[Input data — start]

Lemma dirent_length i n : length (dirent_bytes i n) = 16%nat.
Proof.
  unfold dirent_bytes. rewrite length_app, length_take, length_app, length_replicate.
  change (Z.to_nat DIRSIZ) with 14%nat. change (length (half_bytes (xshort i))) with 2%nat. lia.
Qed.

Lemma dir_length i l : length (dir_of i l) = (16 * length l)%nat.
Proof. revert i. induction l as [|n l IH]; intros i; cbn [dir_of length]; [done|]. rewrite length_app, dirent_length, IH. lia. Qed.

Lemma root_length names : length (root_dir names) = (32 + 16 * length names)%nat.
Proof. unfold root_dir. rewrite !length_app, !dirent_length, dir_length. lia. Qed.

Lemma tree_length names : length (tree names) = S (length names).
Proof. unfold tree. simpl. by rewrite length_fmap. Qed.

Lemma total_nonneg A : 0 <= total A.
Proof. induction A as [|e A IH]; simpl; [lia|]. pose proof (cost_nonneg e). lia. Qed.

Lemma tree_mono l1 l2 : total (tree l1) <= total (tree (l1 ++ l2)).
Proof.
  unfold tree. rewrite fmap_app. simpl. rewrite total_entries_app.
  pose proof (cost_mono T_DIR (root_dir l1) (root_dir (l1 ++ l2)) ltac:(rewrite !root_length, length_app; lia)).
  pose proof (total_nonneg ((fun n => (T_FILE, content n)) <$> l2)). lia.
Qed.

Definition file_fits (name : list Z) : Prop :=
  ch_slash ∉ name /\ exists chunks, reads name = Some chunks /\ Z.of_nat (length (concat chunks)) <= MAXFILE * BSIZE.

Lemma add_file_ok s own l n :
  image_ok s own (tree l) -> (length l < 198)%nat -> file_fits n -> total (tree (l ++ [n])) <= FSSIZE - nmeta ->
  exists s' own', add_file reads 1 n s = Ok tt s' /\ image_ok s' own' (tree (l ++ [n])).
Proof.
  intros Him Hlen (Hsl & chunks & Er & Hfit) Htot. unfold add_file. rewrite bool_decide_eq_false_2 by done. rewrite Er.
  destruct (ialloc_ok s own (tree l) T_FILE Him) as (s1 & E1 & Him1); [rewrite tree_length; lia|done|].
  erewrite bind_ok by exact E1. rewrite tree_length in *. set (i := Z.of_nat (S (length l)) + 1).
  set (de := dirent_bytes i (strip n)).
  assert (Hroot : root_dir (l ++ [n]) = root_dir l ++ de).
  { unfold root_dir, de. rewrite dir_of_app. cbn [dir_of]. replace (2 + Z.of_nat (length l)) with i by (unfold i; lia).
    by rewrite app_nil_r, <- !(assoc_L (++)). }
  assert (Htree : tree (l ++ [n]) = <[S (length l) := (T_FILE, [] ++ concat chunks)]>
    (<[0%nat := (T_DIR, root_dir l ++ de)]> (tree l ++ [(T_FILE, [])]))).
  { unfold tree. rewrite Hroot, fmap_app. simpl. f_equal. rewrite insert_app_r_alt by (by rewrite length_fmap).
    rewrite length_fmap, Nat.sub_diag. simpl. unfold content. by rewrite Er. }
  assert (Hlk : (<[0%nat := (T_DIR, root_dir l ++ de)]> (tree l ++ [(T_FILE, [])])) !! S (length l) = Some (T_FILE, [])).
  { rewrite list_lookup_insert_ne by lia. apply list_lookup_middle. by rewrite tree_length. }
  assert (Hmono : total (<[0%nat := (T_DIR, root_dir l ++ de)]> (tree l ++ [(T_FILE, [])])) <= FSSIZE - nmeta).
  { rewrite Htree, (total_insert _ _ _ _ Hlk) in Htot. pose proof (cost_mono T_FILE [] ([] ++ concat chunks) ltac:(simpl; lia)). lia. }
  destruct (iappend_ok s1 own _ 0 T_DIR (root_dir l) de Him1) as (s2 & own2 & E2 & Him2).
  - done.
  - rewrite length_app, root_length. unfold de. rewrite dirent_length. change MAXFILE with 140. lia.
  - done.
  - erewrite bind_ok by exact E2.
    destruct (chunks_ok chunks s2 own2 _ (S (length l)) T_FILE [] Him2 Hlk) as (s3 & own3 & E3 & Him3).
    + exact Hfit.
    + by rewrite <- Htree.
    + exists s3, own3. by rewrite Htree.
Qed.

[Input data — finish]
[Input data — start]

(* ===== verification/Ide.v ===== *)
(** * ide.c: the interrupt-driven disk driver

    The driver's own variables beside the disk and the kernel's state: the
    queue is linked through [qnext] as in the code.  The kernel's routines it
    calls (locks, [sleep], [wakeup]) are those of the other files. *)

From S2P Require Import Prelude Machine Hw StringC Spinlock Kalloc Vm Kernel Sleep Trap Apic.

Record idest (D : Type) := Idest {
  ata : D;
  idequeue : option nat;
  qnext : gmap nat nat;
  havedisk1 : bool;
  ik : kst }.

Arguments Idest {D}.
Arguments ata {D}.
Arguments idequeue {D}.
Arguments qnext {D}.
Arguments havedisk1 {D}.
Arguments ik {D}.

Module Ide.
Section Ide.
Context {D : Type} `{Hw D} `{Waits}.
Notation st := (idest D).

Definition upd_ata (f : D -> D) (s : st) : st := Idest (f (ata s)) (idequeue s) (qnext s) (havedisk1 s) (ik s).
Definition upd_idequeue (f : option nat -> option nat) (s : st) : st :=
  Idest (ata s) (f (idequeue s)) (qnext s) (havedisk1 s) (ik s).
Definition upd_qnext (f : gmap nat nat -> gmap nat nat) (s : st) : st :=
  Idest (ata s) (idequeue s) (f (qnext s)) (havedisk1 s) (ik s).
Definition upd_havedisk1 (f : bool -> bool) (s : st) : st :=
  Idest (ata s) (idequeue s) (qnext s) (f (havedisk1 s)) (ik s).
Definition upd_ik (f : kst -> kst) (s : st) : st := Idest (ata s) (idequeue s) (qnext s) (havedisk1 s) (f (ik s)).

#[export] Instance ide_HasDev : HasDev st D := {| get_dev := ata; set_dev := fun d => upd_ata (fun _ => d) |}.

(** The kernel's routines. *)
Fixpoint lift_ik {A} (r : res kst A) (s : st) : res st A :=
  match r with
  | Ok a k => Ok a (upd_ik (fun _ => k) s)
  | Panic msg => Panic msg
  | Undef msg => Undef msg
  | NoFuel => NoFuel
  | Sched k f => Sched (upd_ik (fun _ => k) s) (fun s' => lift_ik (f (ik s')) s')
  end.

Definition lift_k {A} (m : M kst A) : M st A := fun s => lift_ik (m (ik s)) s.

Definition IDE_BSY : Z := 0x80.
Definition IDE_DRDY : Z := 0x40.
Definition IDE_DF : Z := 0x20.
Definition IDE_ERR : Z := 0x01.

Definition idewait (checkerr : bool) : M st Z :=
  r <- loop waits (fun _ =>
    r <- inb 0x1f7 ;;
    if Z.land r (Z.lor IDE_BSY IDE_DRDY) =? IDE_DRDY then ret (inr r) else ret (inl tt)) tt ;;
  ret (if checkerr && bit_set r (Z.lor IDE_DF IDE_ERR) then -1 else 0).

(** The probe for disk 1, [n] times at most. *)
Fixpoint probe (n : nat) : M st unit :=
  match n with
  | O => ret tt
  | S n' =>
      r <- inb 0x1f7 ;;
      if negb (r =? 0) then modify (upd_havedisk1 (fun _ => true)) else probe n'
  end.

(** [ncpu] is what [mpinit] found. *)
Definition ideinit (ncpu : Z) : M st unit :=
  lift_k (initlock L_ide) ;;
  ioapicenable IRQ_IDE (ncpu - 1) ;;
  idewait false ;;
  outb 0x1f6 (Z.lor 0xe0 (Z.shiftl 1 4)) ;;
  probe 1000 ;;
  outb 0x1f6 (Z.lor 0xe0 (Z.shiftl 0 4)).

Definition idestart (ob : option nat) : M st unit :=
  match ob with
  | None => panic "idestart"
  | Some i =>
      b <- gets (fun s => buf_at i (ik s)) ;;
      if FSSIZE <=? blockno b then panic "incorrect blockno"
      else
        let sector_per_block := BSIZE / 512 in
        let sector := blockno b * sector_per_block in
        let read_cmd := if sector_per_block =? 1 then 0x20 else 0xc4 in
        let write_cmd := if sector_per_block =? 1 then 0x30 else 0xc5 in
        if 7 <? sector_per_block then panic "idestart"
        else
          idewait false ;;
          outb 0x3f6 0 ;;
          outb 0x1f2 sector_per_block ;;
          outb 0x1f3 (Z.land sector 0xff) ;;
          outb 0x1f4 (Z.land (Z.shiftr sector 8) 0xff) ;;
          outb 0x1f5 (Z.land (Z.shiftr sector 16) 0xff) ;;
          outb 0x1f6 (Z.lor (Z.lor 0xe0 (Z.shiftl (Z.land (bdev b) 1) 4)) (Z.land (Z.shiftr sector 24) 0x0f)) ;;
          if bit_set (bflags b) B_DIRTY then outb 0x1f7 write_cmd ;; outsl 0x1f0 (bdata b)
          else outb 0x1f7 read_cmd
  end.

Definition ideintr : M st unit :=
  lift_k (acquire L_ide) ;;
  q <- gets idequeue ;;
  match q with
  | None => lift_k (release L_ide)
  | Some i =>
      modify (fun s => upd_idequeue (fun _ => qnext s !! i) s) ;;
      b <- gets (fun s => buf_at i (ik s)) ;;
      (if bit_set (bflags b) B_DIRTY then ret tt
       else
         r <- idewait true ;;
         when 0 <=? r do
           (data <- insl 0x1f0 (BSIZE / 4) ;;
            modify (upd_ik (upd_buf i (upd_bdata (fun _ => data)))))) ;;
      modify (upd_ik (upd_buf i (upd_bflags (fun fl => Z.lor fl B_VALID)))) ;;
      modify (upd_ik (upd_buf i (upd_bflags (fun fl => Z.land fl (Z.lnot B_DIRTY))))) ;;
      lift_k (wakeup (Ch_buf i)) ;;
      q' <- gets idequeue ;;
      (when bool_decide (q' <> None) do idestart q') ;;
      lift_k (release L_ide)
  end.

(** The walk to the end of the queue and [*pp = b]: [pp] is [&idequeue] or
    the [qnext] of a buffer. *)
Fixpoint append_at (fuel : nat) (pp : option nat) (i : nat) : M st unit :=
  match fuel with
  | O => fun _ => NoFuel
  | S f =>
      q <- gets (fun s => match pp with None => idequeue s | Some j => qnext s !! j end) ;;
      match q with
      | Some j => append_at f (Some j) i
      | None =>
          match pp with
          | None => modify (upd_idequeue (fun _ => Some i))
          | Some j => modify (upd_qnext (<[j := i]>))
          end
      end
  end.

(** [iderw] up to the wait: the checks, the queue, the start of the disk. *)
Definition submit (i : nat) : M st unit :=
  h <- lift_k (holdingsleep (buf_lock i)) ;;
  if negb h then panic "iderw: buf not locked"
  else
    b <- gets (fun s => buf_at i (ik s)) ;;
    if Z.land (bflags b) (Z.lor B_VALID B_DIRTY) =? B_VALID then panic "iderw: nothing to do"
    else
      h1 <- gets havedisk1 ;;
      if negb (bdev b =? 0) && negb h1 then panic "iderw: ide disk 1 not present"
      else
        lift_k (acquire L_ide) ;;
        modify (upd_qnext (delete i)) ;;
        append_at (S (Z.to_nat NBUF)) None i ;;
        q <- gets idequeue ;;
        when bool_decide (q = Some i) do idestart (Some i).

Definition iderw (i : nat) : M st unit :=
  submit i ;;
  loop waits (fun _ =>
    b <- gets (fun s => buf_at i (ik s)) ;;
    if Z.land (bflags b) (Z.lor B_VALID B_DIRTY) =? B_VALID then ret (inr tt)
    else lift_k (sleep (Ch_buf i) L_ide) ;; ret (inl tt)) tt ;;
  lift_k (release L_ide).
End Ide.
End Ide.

[Input data — finish]

■ **What needs to be done**
Set apart and copy each line of the records that holds the word "induction".

■ **Result for this task**
Proof. revert i. induction l as [|n l IH]; intros i; cbn [dir_of length]; [done|]. rewrite length_app, dirent_length, IH. lia. Qed.
Proof. induction A as [|e A IH]; simpl; [lia|]. pose proof (cost_nonneg e). lia. Qed.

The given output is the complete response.